------ Working data ------
Lemma resolve_resolved (wrap : value → value) (ids : list value) :
  (∀ s, Auth.tenantId (wrap (VStr s)) = VStr s) →
  Forall (λ v, ∃ s, v = VStr s ∧ s ≠ EmptyString) ids →
  filter (λ v, truthy v) (Auth.tenantId <$> (wrap <$> ids)) = ids.
Proof.
  intros Hw. induction 1 as [|v ids (s & -> & Hs) _ IH]; [done|].
  rewrite !fmap_cons, Hw, filter_cons, IH.
  destruct (decide _) as [|Hn]; [done|].
  exfalso. apply Hn, Is_true_true. by apply truthy_string.
Qed.

(** X6. Resolving is idempotent on well-typed memberships: when the
    entries keep their identifiers as strings, the resolved list, put back
    as the membership list of a user, resolves to itself. *)
Theorem resolver_idempotent (user : value) (tenants ids : list value) :
  get_opt user "tenants" = VArr tenants →
  Forall (λ e, typed_entry e = true) tenants →
  Auth.getTenantIds user = Ok ids →
  Auth.getTenantIds (obj1 "tenants" (VArr ids)) = Ok ids.
Proof.
  intros Ht Hty Hids.
  pose proof (resolved_are_strings _ _ _ Ht Hty Hids) as Hstr.
  rewrite (getTenantIds_array _ ids) by done. f_equal.
  rewrite <- (resolve_resolved (λ v, v) ids) at 2 by done.
  by rewrite list_fmap_id.
Qed.

Lemma resolver_idempotent_witness :
  Auth.getTenantIds (obj1 "tenants" (VArr [VStr "t1"; VStr "t2"]))
  = Ok [VStr "t1"; VStr "t2"].
Proof.
  apply (resolver_idempotent Sample.tenant_admin
           [obj1 "tenant" (VStr "t1"); obj1 "tenant" (VStr "t2")]).
  - reflexivity.
  - repeat constructor.
  - reflexivity.
Defined.

(** X7. A user created through the hook resolves to the creator's
    tenants: on create by an authenticated requester who is not a
    super-admin and whose membership entries keep their identifiers as
    strings, the resolver applied to the hook's output gives the
    requester's resolved identifiers, whatever the payload held. *)
Theorem created_user_inherits_resolution
    (data requester : value) (tenants ids : list value) :
  truthy requester = true →
  Auth.isSuperAdmin requester = Ok false →
  get_opt requester "tenants" = VArr tenants →
  Forall (λ e, typed_entry e = true) tenants →
  Auth.getTenantIds requester = Ok ids →
  ∃ out, Users.beforeChange data requester "create" = Ok out ∧
         Auth.getTenantIds out = Ok ids.
Proof.
  intros Htr Hsa Ht Hty Hids.
  pose proof (resolved_are_strings _ _ _ Ht Hty Hids) as Hstr.
  eexists. split; [by apply beforeChange_create|].
  rewrite (getTenantIds_array _ ((λ id, obj1 "tenant" id) <$> ids)).
  - f_equal. by apply resolve_resolved.
  - rewrite get_opt_object. unfold prop.
    rewrite lookup_insert_ne by done. by rewrite lookup_insert_eq.
Qed.

Lemma created_user_inherits_resolution_witness :
  ∃ out, Users.beforeChange Sample.payload Sample.tenant_admin "create" = Ok out ∧
         Auth.getTenantIds out = Ok [VStr "t1"; VStr "t2"].
Proof.
  apply (created_user_inherits_resolution Sample.payload Sample.tenant_admin
           [obj1 "tenant" (VStr "t1"); obj1 "tenant" (VStr "t2")]).
  - reflexivity.
  - reflexivity.
  - reflexivity.
  - repeat constructor.
  - reflexivity.
Defined.

(** ** More on the creation hook *)

Lemma coalesce_non_nullish a b :
  nullish b = false → nullish (coalesce a b) = false.
Proof. unfold coalesce. by destruct (nullish a) eqn:Ha. Qed.

(** X8. The hook is idempotent: feeding its output back in, with the same
    requester and operation, returns that output unchanged. *)
Theorem beforeChange_idempotent
    (data requester out : value) (operation : string) :
  Users.beforeChange data requester operation = Ok out →
  Users.beforeChange out requester operation = Ok out.
Proof.
  unfold Users.beforeChange.
  destruct (negb (String.eqb operation "create")); [by intros [= ->]|].
  destruct (negb (truthy requester)); [by intros [= ->]|].
  destruct (Auth.isSuperAdmin requester) as [[]|]; simpl;
    [by intros [= ->] | | done].
  destruct (Auth.getTenantIds requester) as [ids|]; simpl; [|done].
  intros [= <-]. do 2 f_equal.
  set (roles := coalesce (get_opt data "roles") (VArr [VStr "tenant-admin"])).
  set (m := <["roles" := roles]>
              (<["tenants" := Users.memberships ids]> (spread data))).
  assert (get_opt (VObj m) "roles" = roles) as ->.
  { rewrite get_opt_object. unfold prop, m. by rewrite lookup_insert_eq. }
  assert (coalesce roles (VArr [VStr "tenant-admin"]) = roles) as ->.
  { unfold coalesce at 1. unfold roles.
    by rewrite (coalesce_non_nullish _ (VArr [VStr "tenant-admin"])). }
  change (spread (VObj m)) with m.
  rewrite (insert_id m "tenants").
  - apply insert_id. unfold m. by rewrite lookup_insert_eq.
  - unfold m. rewrite lookup_insert_ne by done. by rewrite lookup_insert_eq.
Qed.

Lemma beforeChange_idempotent_witness :
  Users.beforeChange
    (VObj (<["roles" := VArr [VStr "tenant-admin"]]>
          (<["tenants" := Users.memberships [VStr "t1"; VStr "t2"]]> ∅)))
    Sample.tenant_admin "create"
  = Ok (VObj (<["roles" := VArr [VStr "tenant-admin"]]>
             (<["tenants" := Users.memberships [VStr "t1"; VStr "t2"]]> ∅))).
Proof.
  apply (beforeChange_idempotent (VObj ∅)). reflexivity.
Defined.

(** X9. The hook does not touch the roles a payload brings.  On create by
    an authenticated requester who is not a super-admin, a payload that
    carries [roles] yields a record on which the role check answers as it
    does on the payload itself, so a payload asking for [super-admin]
    yields a super-admin; only a payload without [roles] yields a record
    that is not a super-admin. *)
Theorem beforeChange_roles_pass_through (data requester : value)
    (ids : list value) :
  truthy requester = true →
  Auth.isSuperAdmin requester = Ok false →
  Auth.getTenantIds requester = Ok ids →
  ∃ out, Users.beforeChange data requester "create" = Ok out ∧
    (nullish (get_opt data "roles") = false →
     Auth.isSuperAdmin out = Auth.isSuperAdmin data) ∧
    (nullish (get_opt data "roles") = true →
     Auth.isSuperAdmin out = Ok false).
Proof.
  intros Ht Hsa Hids. eexists. split; [by apply beforeChange_create|].
  unfold Auth.isSuperAdmin at 1 3. rewrite get_opt_object. unfold prop.
  rewrite lookup_insert_eq. simpl. unfold coalesce.
  split; intros ->; reflexivity.
Qed.

Lemma beforeChange_roles_pass_through_witness :
  ∃ out, Users.beforeChange Sample.payload Sample.tenant_admin "create" = Ok out ∧
         Auth.isSuperAdmin out = Ok true.
Proof.
  destruct (beforeChange_roles_pass_through Sample.payload Sample.tenant_admin
              [VStr "t1"; VStr "t2"]) as (out & Hout & Hkeep & _);
    [reflexivity..|].
  exists out. split; [exact Hout|]. rewrite Hkeep; reflexivity.
Defined.

(** ** Who gets an unrestricted answer *)

Ltac each_of list_def H :=
  unfold list_def in H;
  repeat (apply elem_of_cons in H as [-> | H]);
  try (by apply not_elem_of_nil in H).

(** X10. Apart from the predicates that open to every authenticated user
    or to tenant-admins, no predicate answers [true] to anyone but a
    super-admin: the Tenants predicates, User read, update and delete, and
    the field update guards answer [true] only when the role check does. *)
Theorem unrestricted_only_for_super_admin (user : value) :
  ∀ p, p ∈ guarded_predicates →
       p user = Ok (VBool true) → Auth.isSuperAdmin user = Ok true.
Proof.
  intros p Hp.
  each_of guarded_predicates Hp; unfold_access;
    destruct (truthy user) eqn:Ht; simpl;
    try (rewrite (isSuperAdmin_falsy user Ht));
    destruct (Auth.isSuperAdmin user) as [[]|]; simpl; try done;
    destruct (Auth.getTenantIds user) as [[|? [|? ?]]|]; simpl; done.
Qed.

Lemma unrestricted_only_for_super_admin_witness :
  Auth.isSuperAdmin Sample.super_admin = Ok true.
Proof.
  apply (unrestricted_only_for_super_admin _ Users.access_read).
  - unfold guarded_predicates. do 5 apply list_elem_of_further.
    apply elem_of_cons. by left.
  - reflexivity.
Defined.

(** X11. User create: for a user whose [roles] is absent or an array the
    predicate always answers with a boolean, and the answer is [true]
    exactly when the user is authenticated and the role set holds
    [super-admin] or [tenant-admin]. *)
Theorem user_create_access (user : value) :
  nullish (get_opt user "roles") || is_array (get_opt user "roles") = true →
  ∃ b, Users.access_create user = Ok (VBool b) ∧
       (b = true ↔
        truthy user = true ∧
        ∃ roles, prop user "roles" = VArr roles ∧
                 (VStr "super-admin" ∈ roles ∨ VStr "tenant-admin" ∈ roles)).
Proof.
  intros Hr. unfold Users.access_create.
  destruct (truthy user) eqn:Ht; simpl.
  2:{ exists false. split; [done|]. split; [done | by intros [? _]]. }
  rewrite (get_opt_non_nullish _ _ (truthy_non_nullish _ Ht)) in Hr.
  unfold Auth.isSuperAdmin.
  rewrite (get_opt_non_nullish _ _ (truthy_non_nullish _ Ht)).
  destruct (prop user "roles") as [| | | | |roles|] eqn:Hp; try discriminate.
  - exists false. split; [done|]. split; [done | by intros [_ (? & ? & _)]].
  - exists false. split; [done|]. split; [done | by intros [_ (? & ? & _)]].
  - simpl. destruct (existsb (is_str "super-admin") roles) eqn:Hsa; simpl.
    + exists true. split; [done|]. split; [|done]. intros _. split; [done|].
      exists roles. split; [done|]. left. by apply existsb_is_str.
    + exists (existsb (is_str "tenant-admin") roles). split; [done|].
      rewrite existsb_is_str. split.
      * intros Hta. split; [done|]. exists roles. by eauto.
      * intros [_ (roles' & [= <-] & [Hin | Hin])]; [|done].
        apply existsb_is_str in Hin. congruence.
Qed.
------
(Assignment): Set the entries down again exactly, beginning with their first line and ending with the line that contains "intros Hw. induction"; omit all other lines.

(Task output):
Lemma resolve_resolved (wrap : value → value) (ids : list value) :
  (∀ s, Auth.tenantId (wrap (VStr s)) = VStr s) →
  Forall (λ v, ∃ s, v = VStr s ∧ s ≠ EmptyString) ids →
  filter (λ v, truthy v) (Auth.tenantId <$> (wrap <$> ids)) = ids.
Proof.
  intros Hw. induction 1 as [|v ids (s & -> & Hs) _ IH]; [done|].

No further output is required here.